Впрочем, то что следователь пожалел Ксению и не возбудил дело против нее, и даже не стал требовать от нее компромата на мужа… все это ни в малейшей степени не помогло Якову. Об его деле уже доложили на верх и там с нетерпением ждали результатов расследования, чтобы присовокупить оное к многочисленным обвинениям в адрес главного правого уклониста – Николая Бухарина. Следователь же с жены переключился на сына, 14 летнего Володю. Теперь его стали таскать на допросы, причем в отличие от матери тех допросов случилось несколько. Ксения видела в каком состоянии сын возвращался с тех допросов. И она уже сама пошла к следователю:
– Лучше меня сажайте, меня мучайте, сына не трогайте! Он ничего не знает и ни в чем не виноват.
И вновь дрогнул следователь при виде такой решимости и готовности самопожертвования. Возможно, он сообразил, что в отношении мужа, она хоть и отказалась давать показания, но и желания вместо него идти в тюрьму не выказывала.
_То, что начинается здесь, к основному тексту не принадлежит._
(* ===== verification/LruMap.v ===== *)
(** * The bounded LRU map ([onetdns-core/src/lrumap.rs])

    Nodes live in an arena; two intrusive lists run through them: the recency
    list, doubly linked, and one chain per key digest.  This file models every
    operation on the arena, with the panics of the code; [LruMapSpec] shows
    that they implement a recency list of distinct keys. *)

From S2P Require Import Prelude.

(** [NodeIndex] is [u32]; [NIL] is its largest value. *)
Definition NIL : Z := U32_MAX.

(** [struct Node]. *)
Record Node {K V : Type} := mkNode {
  nkey : K;
  nval : V;
  nprev : Z;
  nnext : Z;
  hash_next : Z;
}.
Arguments Node : clear implicits.
Arguments mkNode {K V}.

(** [struct LruMap]; the seeded hasher is the parameter [key_hash] of the
    operations. *)
Record LruMap {K V : Type} := mkLruMap {
  cap : Z;
  map_ : gmap Z Z;
  nodes : list (option (Node K V));
  free : list Z;
  head : Z;
  tail : Z;
  len : Z;
}.
Arguments LruMap : clear implicits.
Arguments mkLruMap {K V}.

Section Lru.
Context {K V : Type} `{EqDecision K}.
(** [LruMap::key_hash]: the 32-bit digest of a key, whatever the seed is. *)
Variable key_hash : K → Z.

Notation lru := (LruMap K V).

Definition set_links (p n : Z) (x : Node K V) : Node K V :=
  {| nkey := nkey x; nval := nval x; nprev := p; nnext := n; hash_next := hash_next x |}.
Definition set_val (v : V) (x : Node K V) : Node K V :=
  {| nkey := nkey x; nval := v; nprev := nprev x; nnext := nnext x; hash_next := hash_next x |}.
Definition set_hash_next (h : Z) (x : Node K V) : Node K V :=
  {| nkey := nkey x; nval := nval x; nprev := nprev x; nnext := nnext x; hash_next := h |}.

Definition set_nodes (ns : list (option (Node K V))) (m : lru) : lru :=
  {| cap := cap m; map_ := map_ m; nodes := ns; free := free m; head := head m; tail := tail m; len := len m |}.
Definition set_map (t : gmap Z Z) (m : lru) : lru :=
  {| cap := cap m; map_ := t; nodes := nodes m; free := free m; head := head m; tail := tail m; len := len m |}.
Definition set_free (f : list Z) (m : lru) : lru :=
  {| cap := cap m; map_ := map_ m; nodes := nodes m; free := f; head := head m; tail := tail m; len := len m |}.
Definition set_head (h : Z) (m : lru) : lru :=
  {| cap := cap m; map_ := map_ m; nodes := nodes m; free := free m; head := h; tail := tail m; len := len m |}.
Definition set_tail (t : Z) (m : lru) : lru :=
  {| cap := cap m; map_ := map_ m; nodes := nodes m; free := free m; head := head m; tail := t; len := len m |}.
Definition set_len (n : Z) (m : lru) : lru :=
  {| cap := cap m; map_ := map_ m; nodes := nodes m; free := free m; head := head m; tail := tail m; len := n |}.

(** [LruMap::new]: [None] is the panic on a capacity that collides with
    [NIL]. *)
Definition LruMap_new (c : Z) : option lru :=
  let c := Z.max c 1 in
  if c <? NIL
  then Some {| cap := c; map_ := ∅; nodes := []; free := []; head := NIL; tail := NIL; len := 0 |}
  else None.

(** [LruMap::len] and [LruMap::is_empty]. *)
Definition LruMap_len (m : lru) : Z := len m.
Definition LruMap_is_empty (m : lru) : bool := len m =? 0.

(** [LruMap::clear]. *)
Definition LruMap_clear (m : lru) : lru :=
  {| cap := cap m; map_ := ∅; nodes := []; free := []; head := NIL; tail := NIL; len := 0 |}.

(** The active node of an index. *)
Definition node_at (ns : list (option (Node K V))) (idx : Z) : option (Node K V) :=
  match get ns idx with Some (Some n) => Some n | _ => None end.

(** [LruMap::node]: an inactive index panics. *)
Definition LruMap_node (m : lru) (idx : Z) : option (Node K V) := node_at (nodes m) idx.

(** [self.nodes[idx].as_mut().expect(..)] updated by [f]. *)
Definition update_node (f : Node K V → Node K V) (idx : Z) (m : lru) : option lru :=
  match LruMap_node m idx with
  | None => None
  | Some n =>
      match set_at (nodes m) idx (Some (f n)) with
      | None => None
      | Some ns => Some (set_nodes ns m)
      end
  end.

(** [LruMap::set_prev] and [LruMap::set_next]. *)
Definition LruMap_set_prev (idx p : Z) : lru → option lru :=
  update_node (λ n, set_links p (nnext n) n) idx.
Definition LruMap_set_next (idx n' : Z) : lru → option lru :=
  update_node (λ n, set_links (nprev n) n' n) idx.

(** The loop of [LruMap::find_index_with_hash]; the outer [None] is a panic or
    an exhausted fuel. *)
Fixpoint find_chain (fuel : nat) (ns : list (option (Node K V))) (index : Z) (k : K) :
    option (option Z) :=
  match fuel with
  | O => None
  | S fuel =>
      if index =? NIL then Some None
      else match node_at ns index with
           | None => None
           | Some n => if decide (nkey n = k) then Some (Some index)
                       else find_chain fuel ns (hash_next n) k
           end
  end.

(** [LruMap::find_index_with_hash]: a chain visits each active node at most
    once. *)
Definition LruMap_find_index_with_hash (m : lru) (hash : Z) (k : K) : option (option Z) :=
  match map_ m !! hash with
  | None => Some None
  | Some index => find_chain (S (length (nodes m))) (nodes m) index k
  end.

(** [LruMap::find_index]. *)
Definition LruMap_find_index (m : lru) (k : K) : option (option Z) :=
  LruMap_find_index_with_hash m (key_hash k) k.

(** [LruMap::contains_key]. *)
Definition LruMap_contains_key (m : lru) (k : K) : option bool :=
  match LruMap_find_index m k with
  | None => None
  | Some r => Some (bool_decide (is_Some r))
  end.

(** [LruMap::peek]. *)
Definition LruMap_peek (m : lru) (k : K) : option (option V) :=
  match LruMap_find_index m k with
  | None => None
  | Some None => Some None
  | Some (Some idx) => match LruMap_node m idx with None => None | Some n => Some (Some (nval n)) end
  end.

(** [LruMap::unlink]. *)
Definition LruMap_unlink (idx : Z) (m : lru) : option lru :=
  match LruMap_node m idx with
  | None => None
  | Some n =>
      let p := nprev n in
      let q := nnext n in
      match (if negb (p =? NIL) then LruMap_set_next p q m else Some (set_head q m)) with
      | None => None
      | Some m => if negb (q =? NIL) then LruMap_set_prev q p m else Some (set_tail p m)
      end
  end.

(** [LruMap::push_front]. *)
Definition LruMap_push_front (idx : Z) (m : lru) : option lru :=
  let old_head := head m in
  match LruMap_set_prev idx NIL m with
  | None => None
  | Some m =>
      match LruMap_set_next idx old_head m with
      | None => None
      | Some m =>
          match (if negb (old_head =? NIL) then LruMap_set_prev old_head idx m else Some m) with
          | None => None
          | Some m =>
              let m := set_head idx m in
              Some (if tail m =? NIL then set_tail idx m else m)
          end
      end
  end.

(** [LruMap::move_front]. *)
Definition LruMap_move_front (idx : Z) (m : lru) : option lru :=
  if head m =? idx then Some m
  else match LruMap_unlink idx m with
       | None => None
       | Some m => LruMap_push_front idx m
       end.

(** [LruMap::get]: the value and the map with the entry moved to the front. *)
Definition LruMap_get (k : K) (m : lru) : option (option V * lru) :=
  match LruMap_find_index m k with
  | None => None
  | Some None => Some (None, m)
  | Some (Some idx) =>
      match LruMap_move_front idx m with
      | None => None
      | Some m => match LruMap_node m idx with
                  | None => None
                  | Some n => Some (Some (nval n), m)
                  end
      end
  end.

(** [LruMap::get_mut], with the caller's use of the reference as a function. *)
Definition LruMap_get_mut (k : K) (f : V → V) (m : lru) : option (option V * lru) :=
  match LruMap_find_index m k with
  | None => None
  | Some None => Some (None, m)
  | Some (Some idx) =>
      match LruMap_move_front idx m with
      | None => None
      | Some m =>
          match LruMap_node m idx with
          | None => Some (None, m)
          | Some n => match update_node (set_val (f (nval n))) idx m with
                      | None => None
                      | Some m => Some (Some (nval n), m)
                      end
          end
      end
  end.

(** The search for the predecessor of [index] in [LruMap::remove_index]. *)
Fixpoint find_previous (fuel : nat) (ns : list (option (Node K V))) (previous index : Z) : option Z :=
  match fuel with
  | O => None
  | S fuel =>
      match node_at ns previous with
      | None => None
      | Some n =>
          if hash_next n =? NIL then None
          else if hash_next n =? index then Some previous
          else find_previous fuel ns (hash_next n) index
      end
  end.

(** [LruMap::remove_index]. *)
Definition LruMap_remove_index (index hash : Z) (m : lru) : option (Node K V * lru) :=
  match LruMap_node m index, map_ m !! hash with
  | Some n0, Some hd_ =>
      match
        (if hd_ =? index then
           Some (if hash_next n0 =? NIL then set_map (delete hash (map_ m)) m
                 else set_map (<[hash := hash_next n0]> (map_ m)) m)
         else
           match find_previous (S (length (nodes m))) (nodes m) hd_ index with
           | None => None
           | Some previous => update_node (set_hash_next (hash_next n0)) previous m
           end)
      with
      | None => None
      | Some m =>
          match LruMap_unlink index m with
          | None => None
          | Some m =>
              let m := set_len (len m - 1) m in
              let m := set_free (free m ++ [index]) m in
              match LruMap_node m index with
              | None => None
              | Some n => match set_at (nodes m) index None with
                          | None => None
                          | Some ns => Some (n, set_nodes ns m)
                          end
              end
          end
      end
  | _, _ => None
  end.

(** [LruMap::pop]. *)
Definition LruMap_pop (k : K) (m : lru) : option (option V * lru) :=
  let hash := key_hash k in
  match LruMap_find_index_with_hash m hash k with
  | None => None
  | Some None => Some (None, m)
  | Some (Some idx) =>
      match LruMap_remove_index idx hash m with
      | None => None
      | Some (n, m) => Some (Some (nval n), m)
      end
  end.

(** [LruMap::pop_lru]. *)
Definition LruMap_pop_lru (m : lru) : option (option (K * V) * lru) :=
  let t := tail m in
  if t =? NIL then Some (None, m)
  else match LruMap_node m t with
       | None => None
       | Some n =>
           match LruMap_remove_index t (key_hash (nkey n)) m with
           | None => None
           | Some (n, m) => Some (Some (nkey n, nval n), m)
           end
       end.

(** [LruMap::evict_lru]. *)
Definition LruMap_evict_lru (m : lru) : option lru :=
  match LruMap_pop_lru m with None => None | Some (_, m) => Some m end.

(** The free slots are used from the end of the vector: [Vec::pop]. *)
Definition vec_pop {A} (l : list A) : option (A * list A) :=
  match last l with Some a => Some (a, removelast l) | None => None end.

(** The slot that [LruMap::put] takes for a new node: a free one, or one more
    at the end of the arena. *)
Definition take_slot (n : Node K V) (m : lru) : option (Z * lru) :=
  match vec_pop (free m) with
  | Some (i, rest) =>
      match set_at (nodes m) i (Some n) with
      | None => None
      | Some ns => Some (i, set_nodes ns (set_free rest m))
      end
  | None =>
      if zlen (nodes m) <=? U32_MAX
      then Some (zlen (nodes m), set_nodes (nodes m ++ [Some n]) m)
      else None
  end.

(** The last part of [LruMap::put]: the new node takes a slot. *)
Definition put_node (k : K) (v : V) (hash : Z) (m : lru) : option lru :=
  match take_slot {| nkey := k; nval := v; nprev := NIL; nnext := NIL;
                     hash_next := default NIL (map_ m !! hash) |} m with
  | None => None
  | Some (idx, m) =>
      let m := set_map (<[hash := idx]> (map_ m)) m in
      let m := set_len (len m + 1) m in
      LruMap_push_front idx m
  end.

(** [LruMap::put].  [grow] is the answer of the allocator, should
    [try_grow_one] have to ask it. *)
Definition LruMap_put (grow : bool) (k : K) (v : V) (m : lru) : option lru :=
  let hash := key_hash k in
  match LruMap_find_index_with_hash m hash k with
  | None => None
  | Some (Some idx) =>
      match update_node (set_val v) idx m with
      | None => None
      | Some m => LruMap_move_front idx m
      end
  | Some None =>
      match (if cap m <=? len m then LruMap_evict_lru m else Some m) with
      | None => None
      | Some m =>
          if bool_decide (free m = []) && negb grow then
            match LruMap_evict_lru m with
            | None => None
            | Some m => if bool_decide (free m = []) then Some m else put_node k v hash m
            end
          else put_node k v hash m
      end
  end.

End Lru.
После этого визита и Володю оставили в покое, тем более в том не было никакой необходимости – материала для предъявления обвинения Якову было вполне достаточно. Суд над Яковом Буровым состоялся почти одновременно с большим процессом над Бухариным, Рыковым и прочими главными врагами народа, обвиняемыми кроме всего прочего в «правом уклоне». Расстрела Яков избежал, но срок получил от души – 20 лет.
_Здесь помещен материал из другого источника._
(** What an insertion may leave.  When the allocator refuses to grow the arena
    one more entry may go, and an empty map may stay empty. *)
Inductive put_result (c : Z) (grow : bool) (k : K) (v : V) (es : list (K * V)) :
    list (K * V) → Prop :=
  | put_present v' : assoc k es = Some v' → put_result c grow k v es ((k, v) :: without k es)
  | put_new : assoc k es = None → put_result c grow k v es ((k, v) :: make_room c es)
  | put_evict : assoc k es = None → grow = false → make_room c es ≠ [] →
      put_result c grow k v es ((k, v) :: removelast (make_room c es))
  | put_dropped : assoc k es = None → grow = false → make_room c es = [] →
      put_result c grow k v es [].

(** *** Entries and nodes *)

Lemma holds_in g l es i : holds g l es → i ∈ l → ∃ n, g i = Some n ∧ (nkey n, nval n) ∈ es.
Proof.
  intros H Hi. apply list_elem_of_lookup in Hi as [x Hx].
  destruct (Forall2_lookup_l _ _ _ _ _ H Hx) as (e & He & n & Hn & Heq). exists n. split; [done|].
  apply list_elem_of_lookup. exists x. by rewrite Heq.
Qed.

Lemma holds_out g l es e : holds g l es → e ∈ es → ∃ i n, i ∈ l ∧ g i = Some n ∧ (nkey n, nval n) = e.
Proof.
  intros H Hi. apply list_elem_of_lookup in Hi as [x Hx].
  destruct (Forall2_lookup_r _ _ _ _ _ H Hx) as (i & He & n & Hn & Heq). exists i, n. split; [|done].
  apply list_elem_of_lookup. by exists x.
Qed.

Lemma holds_core g g' l es : same_core g g' → holds g l es → holds g' l es.
Proof.
  intros Hg H. eapply Forall2_impl; [exact H|]. intros i e (n & Hn & He).
  destruct (same_core_some _ _ _ _ Hg Hn) as (n' & ? & [= ? ? _]). exists n'. split; [done|congruence].
Qed.

Lemma holds_length g l es : holds g l es → zlen l = zlen es.
Proof. intros H%Forall2_length. unfold zlen. by rewrite H. Qed.

Lemma assoc_None k es : assoc k es = None ↔ ∀ v, (k, v) ∉ es.
Proof using Type.
  clear key_hash.
  induction es as [|[k' v'] es IH]; simpl.
  - split; [|done]. intros _ v Hv. by apply elem_of_nil in Hv.
  - destruct (decide (k' = k)) as [->|Hne].
    + split; [done|]. intros H. exfalso. apply (H v'). by left.
    + rewrite IH. split; intros H v; specialize (H v); rewrite elem_of_cons in *; [|tauto].
      intros [[= ? ?]|?]; [by subst|done].
Qed.

Lemma without_absent k es : assoc k es = None → without k es = es.
Proof using Type.
  clear key_hash.
  induction es as [|[k' v'] es IH]; simpl; [done|]. destruct (decide (k' = k)) as [|Hne]; [done|].
  intros H. rewrite bool_decide_true by done. by rewrite IH.
Qed.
На суде, ни Ксении, и никого из родных не было. Все это время она пыталась с помощью детей бабы Насти вывезти те ценные вещи, что успела перенести в родительский дом до того как его по решению суда реквизировали. Удалось это лишь отчасти, ибо бдительные односельчане на этот раз и по ночам не дремали. Еще до того как Якова осудили Ксения, подхватив детей, тайно бежала с Подшиваловки, чтобы более в неё уже никогда не возвратиться. Она спряталась даже не у родственников, а на никому не известной съемной квартире. И сделала она это очень вовремя, ибо семьи «врагов народа» тоже неминуемо подвергались репрессиям.
Ксении в очередной раз пришлось проявить энергию и находчивость, чтобы спасти себя и детей, избежать судьбы тех, кто жили под клеймом жен и детей врагов народа. Невероятно, но это ей удалось. Правда для этого пришлось потратить немало того золота, что она сумела в тайне от всех до сих пор сохранить. Но, как говорится, здесь уже не до жиру, быть бы живу. Каким образом Ксения это сделала? Она полностью поменяла себе и своим детям документы!… Вроде бы такое невозможно в тоталитарном государстве, где все пропитано духом доносительства. Тем не менее, в такой стране как Россия, хоть императорской, хоть советской, особенно в провинции всегда имел место бардак и самая разнообразная коррупция, и всегда брали взятки. А золотые царские империалы всегда были в большой цене. Таким образом, и Ксения, и дети из Буровых превратились в Бурцевых, изменились и отчества, дети из Яковлевичей стали Федоровичем и Федоровной, а она из Ксении Петровны стала Ксенией Андреевной, и место рождения их стало другим. Все это помогло сбить со следа погоню, но главное теперь можно было более или менее нормально существовать не ощущая тяжелого «наследия прошлого». Конечно, если бы в НКВД взялись всерьез за поиски буквально растворившейся семьи врага народа, они бы все эти «заячьи петли» вычислили, тем более, что Ксения с детьми затерялась не где-нибудь за тридевять земель, а в хорошо ей знакомом Саратове, к тому же хоть и не как прежде но изредка общалась с родственниками. Но почему-то и здесь не стали усердствовать местные НКВДшники. Видно и там далеко не все «рвали подметки», а возможно имело место и скрытая помощь. Ксения как-то слышала от мужа, что у него в Саратове в органах служил какой-то его старый приятель по партизанской деятельности. Видимо в открытую спасти его он не решился, а вот так по мере сил помог чем мог, дав возможность затеряться его семье… А может и тот следователь, которого так впечатлила внешность Ксении, посодействовал возникновению в областных органах мнения типа: главного волка взяли, а семья… да пусть себе живет.
Случилось нечто похожее с величайшим из непризнанных русских поэтов Павлом Васильевым. Не смог его спасти от смерти следователь, но все его написанные в застенках творения с риском для себя собрал, и не в тюремный архив сдал, где бы они были погребены навечно, а сохранил у себя дома. И много лет спустя, когда кончилось лихолетье, все передал потомкам поэта. Везде и всегда были есть и будут люди и нелюди, и среди вроде бы волков, и среди вроде бы невинных овечек, и среди «душителей» свободы, и среди «борцов» за свободу.